= Mandatory disclaimer =

Mandatory disclaimers are government-mandated messages that describe what a product is not or does not do that sellers must include in their advertising.

In the United States, mandatory messages first appeared after the passage of the Federal Caustic Poisons Act (FCPA) of 1927, a law that ordered sellers of poisons to provide warning labels on their bottles. Prior to the passage of the FCPA, some sellers would use unusually shaped or colored bottles to signify the presence of a dangerous substance. After the Act, manufacturers mostly used plain bottles and displayed warning labels on them.

The agency responsible for enforcing the regulations of the FCPA was the Food and Drug Administration (FDA). Today, the FDA is the main body responsible for mandating disclaimers in the United States. Mandatory disclaimers are still used widely in the U.S.

The imposition of mandatory disclaimers is an exception to the First Amendment that was allowed by the Supreme Court of the United States in Valentine v.
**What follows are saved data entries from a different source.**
(** ** [rollForwardPreparedOperation] *)

Definition roll_forward_tx (operationId : jstring) : transaction unit := λ w db,
  Ok ((), match find_operation db operationId with
          | Some operation =>
              if negb (bool_decide (op_status operation = OpPrepared)) then db else
              match op_operation_type operation with
              | OpNameRepair => roll_forward_name_repair w operation db
              | OpVaultSettings => roll_forward_settings w operation db
              | OpConflictRefresh => roll_forward_refresh w operation db
              | OpDevicePush => roll_forward_push w operation db
              | OpServerMerge | OpConflictResolve | OpNoteRestore => roll_forward_main w operation db
              | OpConflictCreate | OpGitMaintenance =>
                  update_operation operationId (λ o, note_reason (nowIso w 0)
                    (lit "startup_prepared_operation_without_ref_mutation") (set_op_status OpAborted o)) db
              end
          | None => db
          end).

(** The rules a merge was prepared with are intact. *)
Definition merge_evidence_ok (operation : SyncOperationRow) : bool :=
  if negb (has_own (default [] (op_prepared_manifest operation)) "metadata_conflict_rules") then true else
  match Frontmatter.validateMetadataConflictRules (manifest_field operation "metadata_conflict_rules") with
  | Ok rules =>
      let text := json_text (JArr (map rule_of rules)) in
      is_lit (manifest_field operation "metadata_conflict_rules_sha256") (sha256 (default [] text))
      && is_record (manifest_field operation "validator_results")
  | Throw _ => false
  end.

(** A name repair made the tree it decided on, and kept the root ignore file. *)
Definition repair_evidence_ok (operation : SyncOperationRow) : sync bool :=
  let vaultId := op_vault_id operation in
  match manifest_field operation "target_main", manifest_field operation "previous_main", manifest_field operation "target_tree" with
  | JStr ((_ :: _) as target), JStr ((_ :: _) as previous), JStr tree =>
      found ← git (TreeHash vaultId target);
      if negb (found =s? tree) then mret false else
      proposed ← git (ValidateTreeRootIgnorePolicy FromRepository vaultId target);
      canonical ← git (RootIgnoreOid FromRepository vaultId previous);
      mret (oeqb proposed canonical)
  | _, _, _ => mret false
  end.

Definition settings_evidence_ok (operation : SyncOperationRow) : sync bool :=
  match manifest_field operation "target_main", stored_commit (manifest_field operation "target_root_ignore_oid") with
  | JStr ((_ :: _) as target), Some expected =>
      found ← git (ValidateTreeRootIgnorePolicy FromRepository (op_vault_id operation) target);
      mret (oeqb found expected)
  | _, _ => mret false
  end.

Definition blockVaultIntegrity (operation : SyncOperationRow) (reason : string) : sync unit :=
  mutate (block_integrity_tx operation (lit reason)).

(** [try { if (!ok) throw } catch { block; return }]. *)
Definition verified (check : sync bool) (operation : SyncOperationRow) (reason : string) (next : sync unit) : sync unit :=
  after check (λ r, match r with Ok true => next | _ => blockVaultIntegrity operation reason end).

Definition rollForwardPreparedOperation (operationId : jstring) : sync unit :=
  db ← snapshot;
  let forward := mutate (roll_forward_tx operationId) in
  match find_operation db operationId with
  | None => forward
  | Some pending =>
      match op_operation_type pending with
      | OpServerMerge =>
          if merge_evidence_ok pending then forward else blockVaultIntegrity pending "prepared merge evidence cannot be verified"
      | OpNameRepair => verified (repair_evidence_ok pending) pending "prepared name repair cannot be verified" forward
      | OpVaultSettings => verified (settings_evidence_ok pending) pending "prepared vault settings root policy cannot be verified" forward
      | _ => forward
      end
  end.

(** ** [reconcileStartupOperations] *)

(** [for (const x of l) await f(x)]. *)
Fixpoint for_each {A} (l : list A) (f : A → sync unit) : sync unit :=
  match l with [] => mret () | x :: l => _ ← f x; for_each l f end.

Fixpoint expectedRefsStillCurrent (vaultId : jstring) (expected : list (jstring * option jstring)) : sync bool :=
  match expected with
  | [] => mret true
  | (ref, e) :: expected =>
      actual ← getRef vaultId ref;
      if oeqb actual e then expectedRefsStillCurrent vaultId expected else mret false
  end.

Fixpoint read_refs (vaultId : jstring) (refs : list (jstring * jstring)) : sync (list (jstring * jstring * option jstring)) :=
  match refs with
  | [] => mret []
  | (ref, target) :: refs => actual ← getRef vaultId ref; rest ← read_refs vaultId refs; mret ((ref, target, actual) :: rest)
  end.

Definition abortStartupOperation (operationId : jstring) (reason : string) : sync unit :=
  mutate (abort_startup_tx operationId (lit reason)).

Definition reconcile_prepared (operation : SyncOperationRow) : sync unit :=
  let id := op_operation_id operation in
  match recoverableTargetRefs operation with
  | [] =>
      current ← expectedRefsStillCurrent (op_vault_id operation) (op_expected_refs operation);
      if current : bool then abortStartupOperation id "startup_prepared_ref_not_moved"
      else blockVaultIntegrity operation "prepared operation does not contain a recoverable target ref"
  | targets =>
      refs ← read_refs (op_vault_id operation) targets;
      if forallb (λ '(ref, target, actual), oeqb actual (Some target)) refs then rollForwardPreparedOperation id
      else if forallb (λ '(ref, target, actual), oeqb actual (default None (expected_ref operation ref))) refs
      then abortStartupOperation id "startup_prepared_ref_not_moved"
      else blockVaultIntegrity operation "prepared operation target refs cannot be reconciled"
  end.

Definition has_status (status : OperationStatus) (operation : SyncOperationRow) : bool := bool_decide (op_status operation = status).

Definition reconcileStartupOperations : sync unit :=
  db ← snapshot;
  _ ← for_each (List.filter (λ o, negb (hasDurableDeletionRecord db (op_vault_id o)) && has_status OpStarted o) (db_sync_operations db))
        (λ o, abortStartupOperation (op_operation_id o) "startup_unprepared_operation");
  latest ← snapshot;
  for_each (List.filter (λ o, has_status OpPrepared o && negb (hasDurableDeletionRecord latest (op_vault_id o))) (db_sync_operations latest))
    reconcile_prepared.

(** ** Protecting conflicts, and the integrity of a vault *)

(** [GitService.ensureRef]. *)
Definition ensureRef (vault ref target : jstring) : sync unit :=
  current ← getRef vault ref;
  match current with
  | Some c => if c =s? target then mret ()
              else throw (mk_error EGitCommand "" "Protected Git ref does not match persistent metadata." [])
  | None => updateRef vault ref target None
  end.

Definition block_present_tx (vaultId : jstring) : transaction unit := λ w db, Ok ((), block_vault w 0 vaultId db).
Definition block_active_tx (vaultId : jstring) : transaction unit := λ w db,
  Ok ((), match find_vault db vaultId with
          | Some vault => if bool_decide (v_status vault = VBlockedIntegrity) then db else block_vault w 0 vaultId db
          | None => db
          end).

Definition protect_conflict (conflict : ConflictRecord) : sync unit :=
  try_catch
    (for_each (conflictProtectedRefs conflict) (λ '(kind, commit),
       exists_ ← git (CommitExists FromRepository (cf_vault_id conflict) commit);
       if exists_ : bool then ensureRef (cf_vault_id conflict) (conflictRef (cf_conflict_id conflict) kind) commit
       else throw (mk_error EGitCommand "" "Conflict protection target is missing." [])))
    (λ _, mutate (block_present_tx (cf_vault_id conflict))).

Definition ensureProtectedConflictRefs (onlyVaultId : option jstring) : sync unit :=
  db ← snapshot;
  for_each (List.filter (λ c, bool_decide (cf_status c = CfOpen)
              && match onlyVaultId with Some id => cf_vault_id c =s? id | None => true end
              && negb (hasDurableDeletionRecord db (cf_vault_id c))) (db_conflicts db)) protect_conflict.

Fixpoint read_roots (vaults : list VaultRow) : sync (jmap jstring) :=
  match vaults with
  | [] => mret []
  | v :: vaults =>
      root ← git (RootCommit (v_vault_id v) (v_current_main v));
      roots ← read_roots vaults;
      mret ((v_vault_id v, root) :: roots)
  end.

Definition set_v_root_commit (x : option jstring) (r : VaultRow) : VaultRow :=
  mk_VaultRow (v_vault_id r) (v_owner_user_id r) (v_display_name r) (v_status r) x (v_current_main r)
    (v_metadata_conflict_rules r) (v_created_at r) (v_updated_at r).

Definition populate_tx (roots : jmap jstring) : transaction unit := λ w db,
  Ok ((), set_db_vaults (map (λ v, match mget roots (v_vault_id v) with
                                   | Some ((_ :: _) as root) => set_v_root_commit (Some root) v
                                   | _ => v
                                   end) (db_vaults db)) db).

Definition populateVaultRootCommits : sync unit :=
  db ← snapshot;
  roots ← read_roots (List.filter (λ v, negb (hasDurableDeletionRecord db (v_vault_id v)) && is_none (v_root_commit v)) (db_vaults db));
  match roots with [] => mret () | _ => mutate (populate_tx roots) end.

(** [None] when the vault is consistent. *)
Definition fails (message : string) : sync (option jstring) := mret (Some (lit message)).
Definition and_then (check next : sync (option jstring)) : sync (option jstring) :=
  r ← check; match r with Some error => mret (Some error) | None => next end.
Fixpoint check_each {A} (l : list A) (f : A → sync (option jstring)) : sync (option jstring) :=
  match l with [] => mret None | x :: l => and_then (f x) (check_each l f) end.
Definition needs (query : sync bool) (message : string) : sync (option jstring) :=
  ok ← query; if ok : bool then mret None else fails message.

Definition commit_known (vaultId commit : jstring) (message : string) : sync (option jstring) :=
  needs (git (CommitExists FromRepository vaultId commit)) message.

Definition check_device (db : MetadataDb) (vaultId : jstring) (device : DeviceRow) : sync (option jstring) :=
  deviceRef ← (if being_removed db (d_device_id device) then mret (d_device_ref_head device) else getRef vaultId (d_device_ref device));
  if negb (oeqb (d_device_ref_head device) deviceRef) then fails "device ref is inconsistent with metadata" else
  match d_last_applied_main device with
  | Some main => commit_known vaultId main "device applied main cursor is missing from the Git store"
  | None => mret None
  end.

Definition check_conflict (vaultId : jstring) (conflict : ConflictRecord) : sync (option jstring) :=
  and_then
    (check_each [cf_current_main conflict; cf_device_commit conflict; cf_base_commit conflict] (λ commit,
       if nonempty commit then commit_known vaultId commit "conflict commit is missing from the Git store" else mret None))
    (if bool_decide (cf_status conflict = CfOpen) then
       check_each (conflictProtectedRefs conflict) (λ '(kind, commit),
         actual ← getRef vaultId (conflictRef (cf_conflict_id conflict) kind);
         if oeqb actual (Some commit) then mret None
         else fails "unresolved conflict protection ref is inconsistent with metadata")
     else mret None).

Definition check_history (db : MetadataDb) (vaultId : jstring) (vault : VaultRow) : sync (option jstring) :=
  check_each (default [] (mget (db_derived_history_by_vault db) vaultId)) (λ index,
    if negb (hx_current_main index =s? v_current_main vault) then mret None else
    check_each (hx_versions index) (λ version,
      match rget version "commit" with
      | JStr commit => commit_known vaultId commit "derived note history points at a missing Git commit"
      | _ => fails "derived note history points at a missing Git commit"
      end)).

(** [checkVaultPersistentState] as it is called while nothing is in flight. *)
Definition checkVaultPersistentState (db : MetadataDb) (vaultId : jstring) : sync (option jstring) :=
  match find_vault db vaultId with
  | None => fails "vault metadata is missing"
  | Some vault =>
    if hasDurableDeletionRecord db vaultId then mret None else
    if bool_decide (v_status vault = VBlockedIntegrity) then fails "vault persistent state is blocked by an integrity failure" else
    and_then (needs (git (CheckRepositoryPermissions vaultId)) "repository permissions")
    (and_then (mainRef ← getRef vaultId MAIN_REF;
               if oeqb mainRef (Some (v_current_main vault)) then mret None else fails "vault main ref is inconsistent with metadata")
    (and_then (commit_known vaultId (v_current_main vault) "vault main commit is missing from the Git store")
    (and_then (match v_root_commit vault with
               | Some ((_ :: _) as root) =>
                   and_then (commit_known vaultId root "vault root commit is missing from the Git store")
                     (needs (git (IsAncestor FromRepository vaultId root (v_current_main vault))) "vault root commit is not an ancestor of current main")
               | _ => fails "vault root commit is missing from the Git store"
               end)
    (and_then (needs (git (CheckIntegrity vaultId)) "git integrity")
    (and_then (check_each (List.filter (λ d, d_vault_id d =s? vaultId) (db_devices db)) (check_device db vaultId))
    (and_then (check_each (List.filter (λ c, cf_vault_id c =s? vaultId) (db_conflicts db)) (check_conflict vaultId))
    (check_history db vaultId vault)))))))
  end.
Christensen (1942). The exception to the First Amendment applies to commercial speech, which the Court defined as speech that “proposes a commercial transaction.”

Later cases have attempted to limit the extent of the “commercial speech" restriction on free speech, such as Virginia State Board of Pharmacy v. Virginia Citizens Consumer Council (1976) and Florida Bar v. Went For It (1995).

Voluntary disclaimers, however, have been used since the beginning of advertising. They lead to more persuasive advertising, and they provide useful information to consumers. Experimental studies suggest that mandatory disclaimers do not help buyers and may lead them to make inferior decisions.